Le chevalier se rendit au désir de Jeanne et lui dit en terminant.

—Vous voyez que j'ai gagné cette femme à notre cause, et que nous pourrons au besoin compter sur elle.

—Un bienfait n'est jamais perdu, chevalier.

—Non certes, et surtout celui-là qui me va permettre de m'approcher plus souvent de vous belle dame.

—Belle! je ne le dois être guère. Le manque de miroir ne m'a pas permis de constater les ravages que la maladie causés chez moi; mais je suis sûre que je suis affreuse.

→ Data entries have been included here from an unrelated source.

Lemma queryAndParseAtCops_conf (qual : option Z) (w : World) :
  conf_ (snd (queryAndParseAtCops P E qual w)) = conf_ w.
Proof.
  unfold queryAndParseAtCops, execCommand.
  pose proof (parser_exchange_sameNcp P E (AtCommand "AT+COPS=3,2") w) as [_ H1].
  destruct (parser_exchange P E (AtCommand "AT+COPS=3,2") w) as [rp w1]. cbn [snd] in H1.
  destruct (reply_result rp <? 0); [cbn; destruct w1; exact H1|].
  destruct (negb (reply_result rp =? AtResponse_OK P)); [exact H1|].
  pose proof (parser_exchange_sameNcp P E (AtCommand "AT+COPS?") w1) as [_ H2].
  destruct (parser_exchange P E (AtCommand "AT+COPS?") w1) as [resp w2]. cbn [snd] in H2.
  assert (Hc : conf_ w2 = conf_ w) by congruence. clear H1 H2.
  destruct (reply_scanf resp <? 0); [cbn; destruct w2; exact Hc|].
  destruct (negb (reply_scanf resp =? 3)); [exact Hc|].
  destruct (reply_result resp <? 0); [cbn; destruct w2; exact Hc|].
  destruct (negb (reply_result resp =? AtResponse_OK P)); [exact Hc|].
  destruct (negb _); [exact Hc|].
  cbv zeta. destruct (negb (is_known_act P _)); cbn [snd];
    destruct (2 =? _); destruct w2; exact Hc.
Qed.

Lemma wp_CHECK_checkParser (fuel : nat) (c : Client) :
  errorCodes P H ->
  wp (CHECK (checkParser P H E X fuel))
     (fun res c1 => match res with
                    | inl e => e < 0
                    | inr _ => conf_ (world c1) = conf_ (world c)
                    end) c.
Proof.
  intros Hcodes. apply wp_CHECK.
  eapply wp_mono;
    [apply (checkParser_post fuel _ _ _ (fun _ _ => False) Hcodes c (booting_now _))|].
  intros [e|r] c1; [tauto|]. cbv beta.
  destruct (r =? 0) eqn:H0.
  - assert ((r <? 0) = false) as -> by lia. intros [(_ & A & _) _]. exact A.
  - intros (A & B & _). assert ((r <? 0) = true) as -> by lia. exact A.
Qed.

Lemma wp_CHECK_queryAndParseAtCops_on (f : CellularSignalQuality -> option Z)
    (c : Client) (q : CellularSignalQuality) :
  wp (CHECK (queryAndParseAtCops_on P E f))
     (fun res s' => match res with
                    | inl e => e < 0
                    | inr _ => conf_ (world (fst s')) = conf_ (world c)
                    end) (c, q).
Proof.
  apply wp_CHECK. unfold wp, queryAndParseAtCops_on. cbn [fst snd].
  pose proof (queryAndParseAtCops_conf (f q) (world c)) as Hc.
  destruct (queryAndParseAtCops P E (f q) (world c)) as [[r act] w]. cbn [snd] in Hc.
  destruct (r <? 0) eqn:Hr; [lia | exact Hc].
Qed.

(** *** Calls that configure the host leave the members alone *)

Lemma triple_host (I : Client -> Prop) (h : HostCall) (Ex : Z -> Client -> Prop) :
  (forall c h, I c -> I (set_calls (h :: calls c) c)) ->
  triple I (host X h) Ex (fun _ => I).
Proof. intros HI c Hc. unfold wp, host. cbn. apply HI. exact Hc. Qed.

Lemma triple_CHECK_host (I : Client -> Prop) (h : HostCall) :
  (forall c h, I c -> I (set_calls (h :: calls c) c)) ->
  triple I (CHECK (host X h)) (fun e c => e < 0 /\ I c) (fun _ => I).
Proof.
  intros HI. apply triple_CHECK. eapply triple_post; [|apply triple_host; exact HI].
  intros r c Hc. cbv beta. destruct (r <? 0) eqn:Hr; [split; [lia | exact Hc] | exact Hc].
Qed.

Lemma triple_checked_calls (I : Client -> Prop) (body : Run Client Z)
    (Ex : Z -> Client -> Prop) :
  triple I body (fun e c => e < 0 /\ I c) (fun _ => I) ->
  triple I (fn body) Ex (fun _ => I).
Proof.
  intros Hb. apply triple_fn. eapply triple_conseq; [exact Hb | auto | | auto].
  intros e c [_ Hc]. exact Hc.
Qed.

Lemma triple_modemInit (I : Client -> Prop) (Ex : Z -> Client -> Prop) :
  (forall c h, I c -> I (set_calls (h :: calls c) c)) ->
  triple I (modemInit X) Ex (fun _ => I).
Proof.
  intros HI. unfold modemInit. apply triple_checked_calls.
  repeat (eapply triple_bind; [apply triple_CHECK_host; exact HI | intros ?]).
  apply triple_ret.
Qed.





(** *** The firmware version read at boot *)

Lemma Stable_firmware (fw : Z) (mip : bool) (cf : CellularNcpClientConfig) :
  Stable P E (firmware fw mip cf).
Proof.
  apply Stable_parserFrame.
  - intros w w' (Hs & _) (A & B & C). unfold settings in Hs. injection Hs.
    intros. unfold firmware. repeat split; congruence.
  - unfold firmware. closed.
  - unfold firmware. closed.
Qed.

Lemma ncpState_firmware (fw : Z) (mip : bool) (cf : CellularNcpClientConfig)
    (state : NcpState) (w : World) :
  firmware fw mip cf w -> firmware fw mip cf (ncpState E state w).
Proof.
  unfold firmware, ncpState, connectionState.
  destruct w as [cf0 ns pns cs cr cg ce rst rct pot rgt mip0 pe rdy rto cgi act fw0 lw biw clk lg se me po].
  cbn. intros Hw.
  repeat match goal with
         | |- context [if ?b then _ else _] => destruct b; cbn
         end; exact Hw.
Qed.

Ltac step_fw :=
  first
    [ lazymatch goal with
      | |- keeps _ (modify (ncpState _ _)) =>
          apply keeps_modify; intros w Hw; apply ncpState_firmware; exact Hw
      end
    | step ].

Lemma triple_exists {S A B : Type} (I : B -> S -> Prop) (m : Run S A)
    (Ex : Z -> S -> Prop) (Q : A -> S -> Prop) :
  (forall b, triple (I b) m Ex Q) -> triple (fun s => exists b, I b s) m Ex Q.
Proof. intros Hm s [b Hb]. apply (Hm b). exact Hb. Qed.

—Affreuse! s'écria le galant gentilhomme qui mit un genou en terre et s'empara de la main blanche de la jeune fille en dévorant du regard ses traits pâlis mais toujours beaux. Je vous jure, ma cousine, que vous êtes bien la plus adorable femme qui soit au monde. Et j'ajouterais la plus adorée, se je craignais que vous ne prissiez ce dire pour une gasconnade; ce dont, sur mon honneur, je serais fort malheureux!

Je prie le lecteur de croire que le chevalier était bien sincère. Car, il le faut avouer en toute conscience, ce pauvre Mornac était amoureux de sa cousine.

Jeanne se sentit rougir sous le regard ardent du jeune homme, et lui retira doucement sa main en disant:

—Mon cousin veuillez reprendre votre place et ne me plus conter fleurette. Nous avons à nous occuper ce soir de choses bien plus sérieuses, trop sérieuses même, j'en ai peur.

—Que voulez-vous dire, fit Mornac qui se rassit tout honteux de voir sa déclaration si froidement accueillie. Le gaillard avait toujours été fort entreprenant auprès des femmes, et moi, son historiographe, je dois à la vérité d'avouer qu'il avait rarement trouvé de cruelles.